● TASK REQUIREMENTS:
Exactly as they appear, copy the lines from the start of the entries below to the line containing "Definition well_handled (req", both ends included.

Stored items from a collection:
- Opening Delimiter -
(* ===== verification/Framing.v ===== *)
(** * The form of the responses

    Whatever a client sends, each response has one of five statuses and a
    Content-Length that is the length of its body ([framed]), so a client can
    tell where it ends.  A response that a handler made moreover has the
    version of the request and a content type, and touched a file only if its
    status is 200 ([well_handled]). *)

From S2P Require Import Prelude Cxx Logger Http Storage Handlers Api Dispatcher Session SessionCases Server World.
Local Open Scope str_scope.

Definition program_statuses : list Z := [200; 400; 401; 404; 500]%Z.

Ltac listed :=
  unfold program_statuses, status_ok, status_bad_request, status_unauthorized, status_not_found,
    status_internal_server_error; set_solver.

Section framing.
Context `{BeastHttpLaws} `{LexicalCast} {F : Type} `{FileSystem F}.

Definition framed (r : Response) : Prop := res_result r ∈ program_statuses /\ sized r.

(** The outcome of a handler on [req] and the files [fs]. *)
Definition well_handled (req : Request) (fs : F) (res : Response) (fs' : F) : Prop :=
  framed res /\ res_version res = req_version req /\
  is_Some (res_find field_content_type res) /\ (res_result res <> 200%Z -> fs' = fs).

(** ** Lemmas: the handlers *)
Lemma observed_framed r status v t body :
  observed r status v t body -> status ∈ program_statuses -> framed r.
Proof. intros Ho Hs. split; [|by eapply observed_sized]. by destruct Ho as [-> _]. Qed.

Lemma observed_well_handled req (fs : F) r status t body :
  observed r status (req_version req) t body -> status ∈ program_statuses ->
  well_handled req fs r fs.
Proof. intros Ho Hs. split; [by eapply observed_framed|]. destruct Ho as (? & ? & ? & _). split_and!; eauto. Qed.

Lemma Static_well_handled root prefix req res (fs : F) res' :
  Static_handleRequest root prefix req res fs = Ok res' -> well_handled req fs res' fs.
Proof.
  assert (well_handled req fs (file_not_found req res) fs) as Hno.
  { eapply observed_well_handled; [apply file_not_found_observed|listed]. }
  unfold Static_handleRequest.
  destruct (uncaught (fs_exists _ _)) as [b|]; run_ok; [|done]. destruct (negb b); [by intros [= <-]|].
  destruct (uncaught (fs_is_regular_file _ _)) as [r|]; run_ok; [|done]. destruct (negb r); [by intros [= <-]|].
  destruct (fs_open_read _ _) as [body|]; [|by intros [= <-]].
  destruct (path_extension _) as [ext|]; run_ok; [|done]. intros [= <-].
  eapply observed_well_handled; [apply file_found_observed|listed].
Qed.

Lemma handleRequest_well_handled h req res (fs : F) res' fs' :
  handleRequest h req res fs = Ok (res', fs') -> well_handled req fs res' fs'.
Proof.
  destruct h; simpl.
  - destruct (Static_handleRequest _ _ _ _ _) eqn:Heq; [|done]. intros [= <- <-].
    by eapply Static_well_handled.
  - intros [= <- <-]. eapply observed_well_handled; [apply Echo_observed|listed].
  - intros (? & Ht & Hst & ? & ?)%API_answers. unfold well_handled, framed. rewrite Ht.
    split_and!; try done. revert Hst. unfold api_statuses, program_statuses. set_solver.
  - intros [= <- <-]. eapply observed_well_handled; [apply Health_observed|listed].
  - intros [= <- <-]. eapply observed_well_handled; [apply Sleep_observed|listed].
  - intros [= <- <-]. eapply observed_well_handled; [apply NotFound_observed|listed].
Qed.

(** ** Lemmas: the session *)
Lemma plain_response_framed status body :
  status ∈ program_statuses -> framed (plain_response status body).
Proof.
  intros Hs. split.
  - unfold plain_response. by autorewrite with beast.
  - apply prepare_sized. autorewrite with beast. revert Hs.
    unfold program_statuses, has_payload. rewrite !elem_of_cons, elem_of_nil. lia.
Qed.

Lemma refusal_framed res : refusal res -> framed res.
Proof.
  intros [->|[->| ->]].
  - apply plain_response_framed; listed.
  - apply plain_response_framed; listed.
  - unfold unauthorized_response. split.
    + autorewrite with beast. listed.
    + apply prepare_sized. autorewrite with beast. unfold has_payload, status_unauthorized. lia.
Qed.

(** ** Lemmas: the history *)

(** An entry of the history; a target that no prefix matches is answered with
    a bare 404. *)
Definition well_answered (d : gmap str handler) (e : served) : Prop :=
  framed (sv_after e) /\
  forall h, getRequestHandler d (req_target (sv_request e)) = Some h ->
    res_version (sv_after e) = req_version (sv_request e) /\
    is_Some (res_find field_content_type (sv_after e)).

Lemma answer_with_well_answered d e (fs fs' : F) :
  answer_with d (sv_request e) (sv_before e) fs = Ok (sv_after e, fs') -> well_answered d e.
Proof.
  unfold answer_with, well_answered. destruct (getRequestHandler _ _) as [h|].
  - by intros (? & ? & ? & ?)%handleRequest_well_handled.
  - intros [= <- _]. split; [|done]. apply plain_response_framed; listed.
Qed.

Lemma serial_well_answered d cr (fs fs' : F) es :
  serial d cr fs es fs' -> Forall (well_answered d) es.
Proof.
  induction 1 as [|fs es fs1 e fs2 _ IH _ Hans]; [constructor|].
  apply Forall_app. split; [done|]. apply Forall_singleton. by eapply answer_with_well_answered.
Qed.

(** Only a request that was answered with 200 changes the files. *)
Lemma serial_unchanged d cr (fs fs' : F) es :
  serial d cr fs es fs' -> Forall (fun e => res_result (sv_after e) <> 200%Z) es -> fs' = fs.
Proof.
  induction 1 as [|fs es fs1 e fs2 _ IH _ Hans]; [done|].
  intros [Hes Hne]%Forall_app. rewrite Forall_singleton in Hne. rewrite <- (IH Hes).
  revert Hans. unfold answer_with. destruct (getRequestHandler _ _) as [h|].
  - intros (_ & _ & _ & Hfs)%handleRequest_well_handled. by apply Hfs.
  - by intros [= _ <-].
Qed.

Lemma world_framed s0 fs0 (w : world (F := F)) i l :
  world_history_ok s0 fs0 w -> w_links w !! i = Some l -> Forall framed (l_sent l).
Proof.
  intros [Hser Hacc] Hl. apply serial_well_answered in Hser.
  destruct (Hacc i l Hl) as [Hsent _]. eapply Forall_impl; [exact Hsent|].
  intros res [Href|(e & He & _ & <-)]; [by apply refusal_framed|].
  rewrite Forall_forall in Hser. by apply Hser.
Qed.
End framing.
- Closing Delimiter -
● OUTPUT FOR THIS EXERCISE:
(* ===== verification/Framing.v ===== *)
(** * The form of the responses

    Whatever a client sends, each response has one of five statuses and a
    Content-Length that is the length of its body ([framed]), so a client can
    tell where it ends.  A response that a handler made moreover has the
    version of the request and a content type, and touched a file only if its
    status is 200 ([well_handled]). *)

From S2P Require Import Prelude Cxx Logger Http Storage Handlers Api Dispatcher Session SessionCases Server World.
Local Open Scope str_scope.

Definition program_statuses : list Z := [200; 400; 401; 404; 500]%Z.

Ltac listed :=
  unfold program_statuses, status_ok, status_bad_request, status_unauthorized, status_not_found,
    status_internal_server_error; set_solver.

Section framing.
Context `{BeastHttpLaws} `{LexicalCast} {F : Type} `{FileSystem F}.

Definition framed (r : Response) : Prop := res_result r ∈ program_statuses /\ sized r.

(** The outcome of a handler on [req] and the files [fs]. *)
Definition well_handled (req : Request) (fs : F) (res : Response) (fs' : F) : Prop :=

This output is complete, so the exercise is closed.